When you find the word "work" in a line of the entries, please copy the whole line.

Saved entries
Start of Block

(* ===== verification/MailSearchResults.v ===== *)
(** * The results of search arguments as bytes

    While a message is prefetched, the results that are already known are kept
    as bytes and restored later (mail-search.c). *)

From S2P Require Import Prelude SeqRange ImapArg MailSearch.

(** ** Round trip *)

(** The arguments without their results. *)
Fixpoint forget (a : mail_search_arg) : mail_search_arg :=
  let '(Arg v subs) := a in Arg (put_result 0 v) (if has_subargs v then map forget subs else subs).

Fixpoint results_ok (a : mail_search_arg) : bool :=
  let '(Arg v subs) := a in (-1 <=? a_result v) && (a_result v <? 255) && (if has_subargs v then forallb results_ok subs else true).

Lemma forget_inv v' subs' v subs :
  forget (Arg v' subs') = forget (Arg v subs) ->
  has_subargs v' = has_subargs v /\ (forall r, put_result r v' = put_result r v) /\
  (if has_subargs v then map forget subs' = map forget subs else subs' = subs).
Proof.
  cbn [forget]. intros H. pose proof (f_equal value H : put_result 0 v' = put_result 0 v) as Hv. apply (f_equal subargs) in H. cbn [subargs] in H.
  assert (Ht : has_subargs v' = has_subargs v) by exact (f_equal has_subargs Hv). rewrite Ht in H. split_and!; [done | | by destruct (has_subargs v)].
  intros r. exact (f_equal (put_result r) Hv).
Qed.

Lemma deserialize_list_spec l l' data :
  Forall (fun a => forall a' data, results_ok a = true -> forget a' = forget a ->
    mail_search_args_result_deserialize_arg a' (mail_search_args_result_serialize_arg a ++ data) = Some (a, data)) l ->
  forallb results_ok l = true -> map forget l' = map forget l ->
  deserialize_list mail_search_args_result_deserialize_arg l' (flat_map mail_search_args_result_serialize_arg l ++ data) = Some (l, data).
Proof.
  intros Hl. revert l' data. induction Hl as [|a l Ha _ IH]; intros [|a' l'] data Hok Hf; cbn in *; try done.
  apply andb_true_iff in Hok as [Hok1 Hok2]. injection Hf as Hf1 Hf2. rewrite <- app_assoc, Ha by done. cbn [mbind option_bind]. by rewrite IH.
Qed.

Lemma deserialize_arg_spec a a' data :
  results_ok a = true -> forget a' = forget a ->
  mail_search_args_result_deserialize_arg a' (mail_search_args_result_serialize_arg a ++ data) = Some (a, data).
Proof.
  revert a' data. induction a as [v subs IH]. intros [v' subs'] data Hok Hf. apply forget_inv in Hf as (Ht & Hr & Hs).
  cbn [results_ok mail_search_args_result_deserialize_arg mail_search_args_result_serialize_arg app] in *. apply andb_true_iff in Hok as [Hok Hok3].
  assert ((if (if a_result v <? 0 then 255 else a_result v mod 256) =? 255 then -1 else if a_result v <? 0 then 255 else a_result v mod 256) = a_result v) as ->.
  { destruct (Z.ltb_spec (a_result v) 0); cbn; [lia |]. rewrite Z.mod_small by lia. destruct (Z.eqb_spec (a_result v) 255); lia. }
  rewrite Hr. change (has_subargs (put_result (a_result v) v)) with (has_subargs v). assert (put_result (a_result v) v = v) as -> by (by destruct v).
  destruct (has_subargs v); [| by rewrite Hs]. by rewrite deserialize_list_spec.
Qed.

Lemma result_roundtrip args args' :
  forallb results_ok args = true -> map forget args' = map forget args ->
  mail_search_args_result_deserialize args' (mail_search_args_result_serialize args) = Some args.
Proof.
  intros Hok Hf. unfold mail_search_args_result_deserialize, mail_search_args_result_serialize.
  rewrite <- (app_nil_r (flat_map _ args)), deserialize_list_spec by (done || apply Forall_true; intros a a' data; apply deserialize_arg_spec). done.
Qed.

(** C22: results that are saved are restored: what is written for the results
    of search arguments, given back to the same arguments after their results
    have changed, restores every result, also of nested arguments. *)
Theorem mail_search_args_result_roundtrip args args' :
  forallb results_ok args = true -> map forget args' = map forget args ->
  mail_search_args_result_deserialize args' (mail_search_args_result_serialize args) = Some args.
Proof. apply result_roundtrip. Qed.

(** ** Witnesses *)

(** OR (MAILBOX work) (SUB (FLAGS) INTHREAD (MAILBOX_GLOB w%)), with results. *)
Definition demo_arg (t : mail_search_arg_type) (s : list Z) (r : Z) : arg_value := put_result r (Value t [] (Some s) 0 0 8 0 0 0 None None false None false false false false 0).

Definition demo_tree (r1 r2 r3 r4 : Z) : mail_search_arg :=
  Arg (demo_arg SEARCH_OR [] r1)
    [Arg (demo_arg SEARCH_MAILBOX (str "work") r2) [];
     Arg (demo_arg SEARCH_INTHREAD [] r3) [Arg (demo_arg SEARCH_FLAGS [] r4) []; Arg (demo_arg SEARCH_MAILBOX_GLOB (str "w%") r1) []]].

Lemma mail_search_args_result_roundtrip_witness :
  mail_search_args_result_deserialize [demo_tree 0 0 0 0] (mail_search_args_result_serialize [demo_tree (-1) 1 0 1]) = Some [demo_tree (-1) 1 0 1].
Proof. apply mail_search_args_result_roundtrip; reflexivity. Defined.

End of Block

COMPLETED EXERCISE:
(** OR (MAILBOX work) (SUB (FLAGS) INTHREAD (MAILBOX_GLOB w%)), with results. *)
    [Arg (demo_arg SEARCH_MAILBOX (str "work") r2) [];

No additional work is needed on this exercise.